Two pos­si­ble meta-ap­proaches to mak­ing con­ser­vatism even safer:

• Use con­ser­vatism to flag non-con­ser­va­tive steps in plans, or ex­pected non-con­ser­va­tive in­stances of goal achieve­ments, and re­fer these for user check­ing be­fore tak­ing ac­tion. (Rather than au­to­mat­i­cally gen­er­at­ing a plan con­tain­ing only ‘con­ser­va­tive’ steps.) This would have the stan­dard prob­lems with user check­ing.

• Have a defi­ni­tion of con­ser­vatism, rel­a­tive to the AI’s cur­rent world-model and con­cep­tual lan­guage, which would au­to­mat­i­cally catch as ‘ex­cep­tional’ (hence not con­ser­va­tive) any­thing which had the weird prop­erty of be­ing the only first-or­der-con­ser­va­tive in­stance of a con­cept that had some other spe­cial prop­erty be­ing sought out by the op­ti­miza­tion pres­sure. This might in­volve weird re­flec­tive prob­lems, such as any planned event be­ing spe­cial in virtue of the AI hav­ing planned it.

Parents:

An ad­vanced AI that’s meant to pur­sue a se­ries of limited-scope goals given it by the user. In Bostrom’s ter­minol­ogy, a Ge­nie.

• Would it be fair to sum­ma­rize the idea of a con­ser­va­tive con­cept bound­ary as a clas­sifier that avoids false pos­i­tives while re­main­ing sim­ple?

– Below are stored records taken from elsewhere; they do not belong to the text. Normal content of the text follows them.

(** * simple-calculator: the expression pipeline of [script.js]

    A shallow embedding of [tokenize], [toRPN], [evalRPN] and
    [evaluateExpression], together with the ECMAScript built-ins they call
    ([Number], [String], [isFinite], [Math.round], the arithmetic of
    binary64 numbers), and the properties of the pipeline.

    - A JavaScript string is the list of its UTF-16 code units.
    - A JavaScript number is an IEEE-754 binary64 value, taken from the
      Standard Library's [SpecFloat] with precision 53 and [emax] 1024;
      [+ - * /] are its correctly rounded operations.
    - A [throw] is an [error] result; [Array.push]/[Array.pop] work at the
      end of the array, so the operator stack and the value stack are lists
      whose head is the top, and [output] grows at its tail. *)

From Stdlib Require Import ZArith NArith List String Ascii Bool Lia Permutation.
From Stdlib Require Import Floats.SpecFloat.
Import ListNotations.

#[local] Open Scope Z_scope.

(** ** Strings *)

Definition jsstring : Type := list N.

Definition cu (a : ascii) : N := N_of_ascii a.

Definition str (s : string) : jsstring := map cu (list_ascii_of_string s).

Fixpoint jsstring_eqb (a b : jsstring) : bool :=
  match a, b with
  | [], [] => true
  | x :: a', y :: b' => N.eqb x y && jsstring_eqb a' b'
  | _, _ => false
  end.

(** [/\s/]: WhiteSpace and LineTerminator code units. *)
Definition is_space (ch : N) : bool :=
  ((9 <=? ch) && (ch <=? 13))%N
  || existsb (N.eqb ch) [32; 160; 5760; 8232; 8233; 8239; 8287; 12288; 65279]%N
  || ((8192 <=? ch) && (ch <=? 8202))%N.

(** [/\d/] and [/[0-9]/]. *)
Definition is_digit (ch : N) : bool := ((48 <=? ch) && (ch <=? 57))%N.

Definition is_dot (ch : N) : bool := N.eqb ch (cu ".").

(** [/[0-9.]/]. *)
Definition is_numchar (ch : N) : bool := is_digit ch || is_dot ch.

Definition digit_val (ch : N) : Z := Z.of_N ch - 48.

Definition digit_char (d : Z) : N := Z.to_N (d + 48).

(** ** Numbers *)

Module JS.

Definition number : Type := spec_float.

Definition prec : Z := 53.
Definition emax : Z := 1024.

Definition NaN : number := S754_nan.
Definition zero : number := S754_zero false.
Definition add : number -> number -> number := SFadd prec emax.
Definition sub : number -> number -> number := SFsub prec emax.
Definition mul : number -> number -> number := SFmul prec emax.
Definition div : number -> number -> number := SFdiv prec emax.

(** [a === b] on numbers. *)
Definition eqb : number -> number -> bool := SFeqb.

Definition isFinite (x : number) : bool :=
  match x with
  | S754_zero _ | S754_finite _ _ _ => true
  | S754_infinity _ | S754_nan => false
  end.

Definition isNaN (x : number) : bool :=
  match x with S754_nan => true | _ => false end.

(** The number nearest to the rational [(-1)^neg * num / den], ties to
    even; an infinity when it is out of range. *)
Definition round_ratio (neg : bool) (num den : positive) : number :=
  SFdiv prec emax (S754_finite neg num 0) (S754_finite false den 0).

(** The number nearest to [(-1)^neg * m * 10^e10]. *)
Definition round_dec (neg : bool) (m : Z) (e10 : Z) : number :=
  match m with
  | Zpos p =>
      if 0 <=? e10 then round_ratio neg (p * Z.to_pos (10 ^ e10)) 1
      else round_ratio neg p (Z.to_pos (10 ^ (- e10)))
  | _ => S754_zero neg
  end.

Definition of_Z (z : Z) : number := round_dec (z <? 0) (Z.abs z) 0.

(** [Number.EPSILON] is [2^-52]. *)
Definition EPSILON : number := round_ratio false 1 (2 ^ 52).

(** *** [Number(text)]: StringToNumber *)

(** The longest prefix of decimal digits, as its value and its length, and
    the rest. *)
Fixpoint digits (s : jsstring) (acc : Z) (len : Z) : Z * Z * jsstring :=
  match s with
  | ch :: s' =>
      if is_digit ch then digits s' (10 * acc + digit_val ch) (len + 1)
      else (acc, len, s)
  | [] => (acc, len, s)
  end.

Fixpoint trim_start (s : jsstring) : jsstring :=
  match s with
  | ch :: s' => if is_space ch then trim_start s' else s
  | [] => []
  end.

Definition trim (s : jsstring) : jsstring :=
  rev (trim_start (rev (trim_start s))).

(** ExponentPart, optional: [e] or [E], an optional sign, DecimalDigits. *)
Definition exponent_part (s : jsstring) : option Z :=
  match s with
  | [] => Some 0
  | ch :: s' =>
      if N.eqb ch (cu "e") || N.eqb ch (cu "E") then
        let '(neg, s'') :=
          match s' with
          | c :: t =>
              if N.eqb c (cu "-") then (true, t)
              else if N.eqb c (cu "+") then (false, t)
              else (false, s')
          | [] => (false, s')
          end in
        match digits s'' 0 0 with
        | (v, len, []) => if 0 <? len then Some (if neg then - v else v) else None
        | _ => None
        end
      else None
  end.

(** StrUnsignedDecimalLiteral other than [Infinity]. *)
Definition unsigned_decimal (neg : bool) (s : jsstring) : number :=
  let '(ip, ilen, s1) := digits s 0 0 in
  let '(fp, flen, s2) :=
    match s1 with
    | ch :: t => if is_dot ch then digits t 0 0 else (0, 0, s1)
    | [] => (0, 0, s1)
    end in
  if 0 <? ilen + flen then
    match exponent_part s2 with
    | Some ex => round_dec neg (ip * 10 ^ flen + fp) (ex - flen)
    | None => NaN
    end
  else NaN.

Definition str_decimal (s : jsstring) : number :=
  let '(neg, s') :=
    match s with
    | ch :: t =>
        if N.eqb ch (cu "-") then (true, t)
        else if N.eqb ch (cu "+") then (false, t)
        else (false, s)
    | [] => (false, s)
    end in
  if jsstring_eqb s' (str "Infinity") then S754_infinity neg
  else unsigned_decimal neg s'.

(** NonDecimalIntegerLiteral: [0x], [0o], [0b] and their digits. *)
Definition radix_digit (radix : Z) (ch : N) : option Z :=
  let d :=
    if is_digit ch then digit_val ch
    else if ((97 <=? ch) && (ch <=? 102))%N then Z.of_N ch - 87
    else if ((65 <=? ch) && (ch <=? 70))%N then Z.of_N ch - 55
    else radix in
  if d <? radix then Some d else None.

Fixpoint radix_digits (radix : Z) (s : jsstring) (acc : Z) : option Z :=
  match s with
  | [] => Some acc
  | ch :: s' =>
      match radix_digit radix ch with
      | Some d => radix_digits radix s' (radix * acc + d)
      | None => None
      end
  end.

Definition non_decimal (s : jsstring) : option number :=
  match s with
  | z :: x :: (_ :: _) as ds =>
      if N.eqb z (cu "0") then
        let radix :=
          if N.eqb x (cu "x") || N.eqb x (cu "X") then 16
          else if N.eqb x (cu "o") || N.eqb x (cu "O") then 8
          else if N.eqb x (cu "b") || N.eqb x (cu "B") then 2
          else 0 in
        if radix =? 0 then None
        else
          match radix_digits radix ds 0 with
          | Some v => Some (round_dec false v 0)
          | None => Some NaN
          end
      else None
  | _ => None
  end.

Definition Number (text : jsstring) : number :=
  match trim text with
  | [] => zero
  | t =>
      match non_decimal t with
      | Some v => v
      | None => str_decimal t
      end
  end.

(** *** [Math.round] *)

(** The integer nearest to [x], the larger one on a tie; [-0] for
    [-0.5 <= x < 0]. *)
Definition Math_round (x : number) : number :=
  match x with
  | S754_finite s m e =>
      if 0 <=? e then x
      else
        let q := Z.shiftr (2 * (if s then Zneg m else Zpos m) + 2 ^ (- e)) (1 - e) in
        round_dec s (Z.abs q) 0
  | _ => x
  end.

(** *** [String(x)]: Number::toString, radix 10 *)

(** The decimal digits of [z], most significant first, padded to [k]. *)
Fixpoint decimal_digits (k : nat) (z : Z) (acc : jsstring) : jsstring :=
  match k with
  | O => acc
  | S k' => decimal_digits k' (z / 10) (digit_char (z mod 10) :: acc)
  end.

Fixpoint decimal_length (fuel : nat) (z : Z) : nat :=
  match fuel with
  | O => O
  | S fuel' => if z <? 10 then 1%nat else S (decimal_length fuel' (z / 10))
  end.

(** A non-negative integer in decimal. *)
Definition decimal (z : Z) : jsstring :=
  decimal_digits (decimal_length (S (Z.to_nat z)) z) z [].

(** The integer [n0] with [10^(n0-1) <= num/den < 10^n0], searched upwards
    from a lower bound [n]; [magnitude_start] is such a bound, from the
    binary lengths of [num] and [den]. *)
Fixpoint magnitude (fuel : nat) (num den : Z) (n : Z) : Z :=
  match fuel with
  | O => n
  | S fuel' =>
      let below := if 0 <=? n then num <? den * 10 ^ n else num * 10 ^ (- n) <? den in
      if below then n else magnitude fuel' num den (n + 1)
  end.

Definition magnitude_start (num den : Z) : Z :=
  (Z.log2 num - Z.log2 den - 1) * 30103 / 100000 - 1.

(** For a positive number [x = m * 2^e], the integers [n], [k], [s] of
    Number::toString: [10^(k-1) <= s < 10^k], [s * 10^(n-k)] rounds to [x],
    [k] is as small as possible and, for that [k], [s * 10^(n-k)] is as
    close to [x] as possible (the even [s] on a tie). For a given [k] only
    the two multiples of [10^(n0-k)] around [x] can qualify. *)
Definition candidate (x : number) (num den : Z) (n0 : Z) (k : Z) : option (Z * Z) :=
  let sh := k - n0 in
  let num' := if 0 <=? sh then num * 10 ^ sh else num in
  let den' := if 0 <=? sh then den else den * 10 ^ (- sh) in
  let lo := num' / den' in
  let hi := lo + 1 in
  let ok_lo := eqb (round_dec false lo (n0 - k)) x in
  let ok_hi := eqb (round_dec false hi (n0 - k)) x in
  let pick_hi :=
    if ok_lo && ok_hi then
      match 2 * num' ?= (2 * lo + 1) * den' with
      | Lt => false
      | Gt => true
      | Eq => Z.odd lo
      end
    else ok_hi in
  if ok_lo || ok_hi then
    if pick_hi then
      if hi =? 10 ^ k then Some (n0 + 1, 10 ^ (k - 1)) else Some (n0, hi)
    else Some (n0, lo)
  else None.

Fixpoint shortest (fuel : nat) (x : number) (num den : Z) (n0 : Z) (k : Z) : Z * Z * Z :=
  match candidate x num den n0 k with
  | Some (n, s) => (n, k, s)
  | None =>
      match fuel with
      | O => (n0, k, num * 10 ^ (k - n0) / den)
      | S fuel' => shortest fuel' x num den n0 (k + 1)
      end
  end.

Definition repeat0 (n : Z) : jsstring := repeat (cu "0") (Z.to_nat n).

• Well, the pur­pose is to avoid the AGI clas­sify­ing po­ten­tial goal fulfill­ments in a way that, from the user’s per­spec­tive, is a “false pos­i­tive”. The rea­son why we have to spend a lot of time think­ing about re­ally, re­ally good ways to have the AGI not guess pos­i­tive la­bels on things that we wouldn’t la­bel as pos­i­tive, is that the train­ing data we pre­sent to the AI may be am­bigu­ous in some way we don’t know about, or many ways we don’t know about. Mean­ing that the AI does not ac­tu­ally have the in­for­ma­tion to figure out what we meant by look­ing for the sim­plest ways to clas­sify the train­ing cases, and in­stead has to do some­thing that’s very very similar to the pos­i­tively la­beled train­ing in­stances to min­i­mize the prob­a­bil­ity of screw­ing up.

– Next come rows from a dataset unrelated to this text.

Lemma fetch_Some (stmt : statement) l :
  (∀ kr, kr ∈ l → is_Some (stmt kr.2)) →
  fetch stmt l = Some (filter (λ kr : Z * row, stmt kr.2 = Some true) l).
Proof.
  induction l as [|kr l IH]; [done|]. intros H. cbn [fetch].
  destruct (H kr) as [b Hb]; [by left|]. rewrite Hb, IH by (intros; apply H; by right).
  rewrite filter_cons, Hb. destruct b; by case_decide.
Qed.

Lemma fetch_None (stmt : statement) l :
  l ≠ [] → (∀ r, stmt r = None) → fetch stmt l = None.
Proof. destruct l as [|kr l]; [done|]. intros _ H. cbn [fetch]. by rewrite H. Qed.

Lemma scan_Permutation (t : table) : scan t ≡ₚ map_to_list (rows t).
Proof. apply merge_sort_Permutation. Qed.

Lemma elem_of_scan (t : table) k r : (k, r) ∈ scan t ↔ t !! k = Some r.
Proof. by rewrite scan_Permutation, elem_of_map_to_list. Qed.

Lemma NoDup_scan (t : table) : NoDup (scan t).
Proof. rewrite scan_Permutation. apply NoDup_map_to_list. Qed.

Lemma scan_nil (t : table) : scan t = [] ↔ ∀ k, t !! k = None.
Proof.
  split.
  - intros H k. destruct (t !! k) as [r|] eqn:Hk; [|done].
    apply elem_of_scan in Hk. rewrite H in Hk. by apply elem_of_nil in Hk.
  - intros H. destruct (scan t) as [|[k r] l] eqn:E; [done|].
    assert ((k, r) ∈ scan t) as Hin by (rewrite E; by left).
    apply elem_of_scan in Hin. by rewrite H in Hin.
Qed.

(** Search when LIKE accepts the pattern of the title filter (and when
    there is no title filter): each stored record that the statement
    selects, once. *)
Lemma search_ads_spec title author price_min price_max (t : table) :
  like_fails title = false →
  ∃ ads,
    search_ads title author price_min price_max t = (Return ads, t)
    ∧ NoDup ads
    ∧ ∀ ad, ad ∈ ads
            ↔ stored t ad ∧ selects title author price_min price_max (row_of ad).
Proof.
  intros Hf. unfold search_ads, mbind, Session_bind, session_exec_all.
  rewrite fetch_Some.
  2:{ intros kr _. destruct (search_stmt_Some title author price_min price_max kr.2 Hf)
        as (b & -> & _). by eexists. }
  rewrite response_model_list_of_rows.
  eexists. split; [done|]. split.
  - apply (NoDup_fmap_2 _). apply NoDup_filter, NoDup_scan.
  - intros ad. rewrite list_elem_of_fmap, stored_iff.
    assert (∀ r, search_stmt title author price_min price_max r = Some true
                 ↔ selects title author price_min price_max r) as Hsel.
    { intros r. destruct (search_stmt_Some title author price_min price_max r Hf)
        as (b & -> & <-). split; [by intros [= ->]|by intros ->]. }
    split.
    + intros ([k r] & -> & [Hs Hin]%list_elem_of_filter).
      apply elem_of_scan in Hin. cbn [fst snd] in *.
      rewrite row_of_record_of. split; [by exists k, r|].
      by apply Hsel.
    + intros [(k & r & Hk & ->) Hs]. exists (k, r). split; [done|].
      apply list_elem_of_filter. split.
      * rewrite row_of_record_of in Hs. by apply Hsel.
      * by apply elem_of_scan.
Qed.

(** Search when LIKE refuses the pattern of the title filter: the
    statement fails on the first row. *)
Lemma search_ads_fails title author price_min price_max (t : table) k :
  like_fails title = true → is_Some (t !! k) →
  search_ads title author price_min price_max t = (Raise OperationalError, t).
Proof.
  intros Hf [r Hk]. unfold search_ads, mbind, Session_bind, session_exec_all.
  rewrite fetch_None; [done| |by intros; apply search_stmt_None].
  intros H. rewrite scan_nil in H. by rewrite H in Hk.
Qed.

Lemma search_ads_empty title author price_min price_max (t : table) :
  (∀ k, t !! k = None) →
  search_ads title author price_min price_max t = (Return [], t).
Proof.
  intros H%scan_nil. unfold search_ads, mbind, Session_bind, session_exec_all.
  by rewrite H.
Qed.

(** Search returns, or fails as LIKE does. *)
Lemma search_ads_cases title author price_min price_max (t : table) :
  (∃ ads, search_ads title author price_min price_max t = (Return ads, t))
  ∨ search_ads title author price_min price_max t = (Raise OperationalError, t).
Proof.
  unfold search_ads, mbind, Session_bind, session_exec_all.
  destruct (fetch _ _); [|by right].
  rewrite response_model_list_of_rows. left. by eexists.
Qed.

Lemma returned_iff title author price_min price_max (t : table) ad :
  returned title author price_min price_max t ad
  ↔ stored t ad ∧ selects title author price_min price_max (row_of ad).
Proof.
  unfold returned. destruct (like_fails title) eqn:Hf.
  - split.
    + intros (ads & Hs & Hin). exfalso.
      destruct (scan t) as [|[k r] l] eqn:E.
      * rewrite scan_nil in E.
        rewrite (search_ads_empty _ _ _ _ _ E) in Hs. injection Hs as <-.
        by apply elem_of_nil in Hin.
      * assert (is_Some (t !! k)) as Hk.
        { exists r. apply elem_of_scan. rewrite E. by left. }
        by rewrite (search_ads_fails _ _ _ _ _ _ Hf Hk) in Hs.
    + intros [_ Hsel]. by apply selects_like_fails in Hsel.
  - destruct (search_ads_spec title author price_min price_max t Hf)
      as (ads & Hs & _ & Hin).
    rewrite <-Hin. split.
    + intros (ads' & Hs' & H). rewrite Hs in Hs'. by injection Hs' as <-.
    + intros H. by exists ads.
Qed.

Lemma selects_none r : selects None None None None r.
Proof. unfold selects. split_and!; intros ? ?; simplify_eq. Qed.

(** ** The table of the scenario: one advertisement, "Bike" *)

Lemma t1_lookup : t1 !! 1 = Some (mk_row "Bike" None 100 "A" 1000).
Proof. vm_compute. reflexivity. Qed.

Example t1_rows : scan t1 = [(1, mk_row "Bike" None 100 "A" 1000)].
Proof. vm_compute. reflexivity. Qed.

Example scenario :
  let post := post_advertisement strict_str strict_float 1000 bike ∅ in
  let patch := patch_advertisement strict_str strict_float 1
                 (JObj [("price", JNum 80)]) post.2 in
  let del := delete_advertisement 1 patch.2 in
  let get := get_advertisement 1 del.2 in
  post.1 = mk_response 201
             (Item (AdvertisementRead.mk "Bike" None 100 "A" 1 1000))
  ∧ patch.1 = mk_response 200
                (Item (AdvertisementRead.mk "Bike" None 80 "A" 1 1000))
  ∧ del.1 = mk_response 204 NoContent
  ∧ get.1 = mk_response 404 (Detail (HTTPException 404)).
Proof. vm_compute. done. Qed.

(** SQLite's LIKE on texts of several bytes and on a NUL: [_] stands
    for a whole character, and the text after a NUL is not read. *)
Example like_examples :
  Sqlite.like "B_ke" "Béke" = Some true
  ∧ Sqlite.like "B__ke" "Béke" = Some false
  ∧ Sqlite.like "%__" "€" = Some false
  ∧ Sqlite.contains (String "a" (String Sqlite.NUL "b")) "b" = Some false
  ∧ Sqlite.contains (String "a" (String Sqlite.NUL "b")) "a" = Some true.
Proof. vm_compute. done. Qed.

I’m push­ing back a lit­tle on this “clas­sifier that avoids false pos­i­tives” de­scrip­tion be­cause that’s what ev­ery clas­sifier is in some sense in­tended to do; you have to be spe­cific about how, or what ap­proach you’re tak­ing, in or­der to say some­thing that means more than just “clas­sifier that is a good clas­sifier”.

• I’m push­ing back a lit­tle on this “clas­sifier that avoids false pos­i­tives” de­scrip­tion be­cause that’s what ev­ery clas­sifier is in some sense in­tended to do

Well pre­sum­ably there’s a trade-off be­tween avoid­ing false pos­i­tives and avoid­ing false nega­tives. And you want a clas­sifier that tries re­ally hard to avoid false pos­i­tives, as I un­der­stand.

• Sup­pose there are ex­ist­ing generic tech­niques for de­vel­op­ing clas­sifiers that pri­ori­tize avoid­ing false pos­i­tives over avoid­ing false nega­tives—would you not ex­pect them to find a “con­ser­va­tive con­cept bound­ary” by de­fault?

• It seems that clas­sifiers trained on ad­ver­sar­ial ex­am­ples may be find­ing (more) con­ser­va­tive con­cept bound­aries:

We also found that the weights of the learned model changed sig­nifi­cantly, with the weights of the ad­ver­sar­i­ally trained model be­ing sig­nifi­cantly more lo­cal­ized and interpretable

Ex­plain­ing and Har­ness­ing Ad­ver­sar­ial Examples

• As Eric and EY jointly point out, this ar­ti­cle seems to be roughly point­ing at a sim­ple clas­sifier that places a big penalty on false pos­i­tives, e.g.: loss = 100(1-lambda)(false­pos­i­tiver­ate) + (1-lambda)(falsenega­tiver­ate) + lambdaregularization

After all, the pur­pose of reg­u­lariza­tion is to en­sure sim­plic­ity.

To the ex­tent that con­ser­va­tive con­cepts are at all differ­ent, it should run through the no­tion of am­bi­guity de­tec­tion and KWIK learn­ing. At least that’s what ma­chine learn­ing peo­ple will round the pro­posal off to un­til they have some other con­crete pro­pos­als. Though maybe I’m miss­ing some­thing.